*** Opening Material for this exercise ***
(** ** Environments, providers, configurations *)
Definition SetDefaults_Environment (now : Z) (obj : Environment) : Environment :=
  {| obj with
     env_meta := set_creation now (env_meta obj);
     env_PrivateZone := if_empty "tarmak.local" (env_PrivateZone obj);
     env_AdminCIDRs := if_nil ["0.0.0.0/0"] (env_AdminCIDRs obj) |}.

Definition SetDefaults_Config (now : Z) (obj : Config) : Config :=
  {| obj with cf_meta := set_creation now (cf_meta obj) |}.

Definition SetDefaults_Provider (now : Z) (obj : Provider) : Provider :=
  {| obj with pr_meta := set_creation now (pr_meta obj) |}.

(** ** The generated traversals *)
Definition SetObjectDefaults_InstancePool (now : Z) (obj : InstancePool) : InstancePool :=
  let obj := SetDefaults_InstancePool now obj in
  {| obj with ip_Volumes := map (SetDefaults_Volume now) (ip_Volumes obj) |}.

Definition default_apiserver (a : ClusterKubernetesAPIServer) : ClusterKubernetesAPIServer :=
  {| a with api_Amazon :=
       (λ am, {| am with
          asa_PublicELBAccessLogs :=
            SetDefaults_ClusterKubernetesAPIServerAmazonAccessLogs <$> asa_PublicELBAccessLogs am;
          asa_InternalELBAccessLogs :=
            SetDefaults_ClusterKubernetesAPIServerAmazonAccessLogs <$> asa_InternalELBAccessLogs am
       |}) <$> api_Amazon a |}.

Definition default_nested (k : ClusterKubernetes) : ClusterKubernetes :=
  {| k with
     ck_ClusterAutoscaler :=
       SetDefaults_ClusterKubernetesClusterAutoscaler <$> ck_ClusterAutoscaler k;
     ck_APIServer := default_apiserver <$> ck_APIServer k |}.

Definition SetObjectDefaults_Cluster (now : Z) (obj : Cluster) : Cluster :=
  let obj := SetDefaults_Cluster now obj in
  {| obj with
     cl_InstancePools := map (SetObjectDefaults_InstancePool now) (cl_InstancePools obj);
     cl_Kubernetes := default_nested <$> cl_Kubernetes obj |}.

Definition SetObjectDefaults_Config (now : Z) (obj : Config) : Config :=
  let obj := SetDefaults_Config now obj in
  {| obj with
     cf_Clusters := map (SetObjectDefaults_Cluster now) (cf_Clusters obj);
     cf_Providers := map (SetDefaults_Provider now) (cf_Providers obj);
     cf_Environments := map (SetDefaults_Environment now) (cf_Environments obj) |}.

(** ** Lemmas: the port search *)

(** The search stops within one round more than there are ports, at the
    first free one. *)
Lemma allocate_loop_total ports p fuel :
  (length (filter (λ q, p ≤ q)%Z (remove_dups ports)) < fuel)%nat →
  ∃ r, allocate_loop fuel ports p = Some r ∧
       (p ≤ r)%Z ∧ r ∉ ports ∧ ∀ q, (p ≤ q < r)%Z → q ∈ ports.
Proof.
  revert p. induction fuel as [|fuel IH]; intros p Hf; [lia|]. simpl.
  case_decide as Hp; [|exists p; split_and!; [done|lia|done|lia]].
  destruct (IH (p + 1)%Z) as (r & Hr & Hle & Hfree & Hmin).
  - assert (filter (λ q, p ≤ q)%Z (remove_dups ports) ≡ₚ
            p :: filter (λ q, p + 1 ≤ q)%Z (remove_dups ports)) as Hperm.
    { apply NoDup_Permutation.
      - apply NoDup_filter, NoDup_remove_dups.
      - constructor; [|apply NoDup_filter, NoDup_remove_dups].
        rewrite list_elem_of_filter. lia.
      - intros q. rewrite elem_of_cons, !list_elem_of_filter, !elem_of_remove_dups.
        destruct (decide (q = p)); [naive_solver lia|]. intuition lia. }
    rewrite Hperm in Hf. simpl in Hf. lia.
  - exists r. split_and!; [done|lia|done|]. intros q Hq.
    destruct (decide (q = p)); [by subst|]. apply Hmin. lia.
Qed.

Lemma remove_dups_length {A} `{EqDecision A} (l : list A) :
  (length (remove_dups l) ≤ length l)%nat.
Proof. induction l as [|x l IH]; simpl; [lia|]. case_decide; simpl; lia. Qed.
*** Closing Material for this exercise ***
Problem requirements:
All lines from the records above should be copied exactly.

Answer below:
(** ** Environments, providers, configurations *)
Definition SetDefaults_Environment (now : Z) (obj : Environment) : Environment :=
  {| obj with
     env_meta := set_creation now (env_meta obj);
     env_PrivateZone := if_empty "tarmak.local" (env_PrivateZone obj);
     env_AdminCIDRs := if_nil ["0.0.0.0/0"] (env_AdminCIDRs obj) |}.

Definition SetDefaults_Config (now : Z) (obj : Config) : Config :=
  {| obj with cf_meta := set_creation now (cf_meta obj) |}.

Definition SetDefaults_Provider (now : Z) (obj : Provider) : Provider :=
  {| obj with pr_meta := set_creation now (pr_meta obj) |}.

(** ** The generated traversals *)
Definition SetObjectDefaults_InstancePool (now : Z) (obj : InstancePool) : InstancePool :=
  let obj := SetDefaults_InstancePool now obj in
  {| obj with ip_Volumes := map (SetDefaults_Volume now) (ip_Volumes obj) |}.

Definition default_apiserver (a : ClusterKubernetesAPIServer) : ClusterKubernetesAPIServer :=
  {| a with api_Amazon :=
       (λ am, {| am with
          asa_PublicELBAccessLogs :=
            SetDefaults_ClusterKubernetesAPIServerAmazonAccessLogs <$> asa_PublicELBAccessLogs am;
          asa_InternalELBAccessLogs :=
            SetDefaults_ClusterKubernetesAPIServerAmazonAccessLogs <$> asa_InternalELBAccessLogs am
       |}) <$> api_Amazon a |}.

Definition default_nested (k : ClusterKubernetes) : ClusterKubernetes :=
  {| k with
     ck_ClusterAutoscaler :=
       SetDefaults_ClusterKubernetesClusterAutoscaler <$> ck_ClusterAutoscaler k;
     ck_APIServer := default_apiserver <$> ck_APIServer k |}.

Definition SetObjectDefaults_Cluster (now : Z) (obj : Cluster) : Cluster :=
  let obj := SetDefaults_Cluster now obj in
  {| obj with
     cl_InstancePools := map (SetObjectDefaults_InstancePool now) (cl_InstancePools obj);
     cl_Kubernetes := default_nested <$> cl_Kubernetes obj |}.

Definition SetObjectDefaults_Config (now : Z) (obj : Config) : Config :=
  let obj := SetDefaults_Config now obj in
  {| obj with
     cf_Clusters := map (SetObjectDefaults_Cluster now) (cf_Clusters obj);
     cf_Providers := map (SetDefaults_Provider now) (cf_Providers obj);
     cf_Environments := map (SetDefaults_Environment now) (cf_Environments obj) |}.

(** ** Lemmas: the port search *)

(** The search stops within one round more than there are ports, at the
    first free one. *)
Lemma allocate_loop_total ports p fuel :
  (length (filter (λ q, p ≤ q)%Z (remove_dups ports)) < fuel)%nat →
  ∃ r, allocate_loop fuel ports p = Some r ∧
       (p ≤ r)%Z ∧ r ∉ ports ∧ ∀ q, (p ≤ q < r)%Z → q ∈ ports.
Proof.
  revert p. induction fuel as [|fuel IH]; intros p Hf; [lia|]. simpl.
  case_decide as Hp; [|exists p; split_and!; [done|lia|done|lia]].
  destruct (IH (p + 1)%Z) as (r & Hr & Hle & Hfree & Hmin).
  - assert (filter (λ q, p ≤ q)%Z (remove_dups ports) ≡ₚ
            p :: filter (λ q, p + 1 ≤ q)%Z (remove_dups ports)) as Hperm.
    { apply NoDup_Permutation.
      - apply NoDup_filter, NoDup_remove_dups.
      - constructor; [|apply NoDup_filter, NoDup_remove_dups].
        rewrite list_elem_of_filter. lia.
      - intros q. rewrite elem_of_cons, !list_elem_of_filter, !elem_of_remove_dups.
        destruct (decide (q = p)); [naive_solver lia|]. intuition lia. }
    rewrite Hperm in Hf. simpl in Hf. lia.
  - exists r. split_and!; [done|lia|done|]. intros q Hq.
    destruct (decide (q = p)); [by subst|]. apply Hmin. lia.
Qed.

Lemma remove_dups_length {A} `{EqDecision A} (l : list A) :
  (length (remove_dups l) ≤ length l)%nat.
Proof. induction l as [|x l IH]; simpl; [lia|]. case_decide; simpl; lia. Qed.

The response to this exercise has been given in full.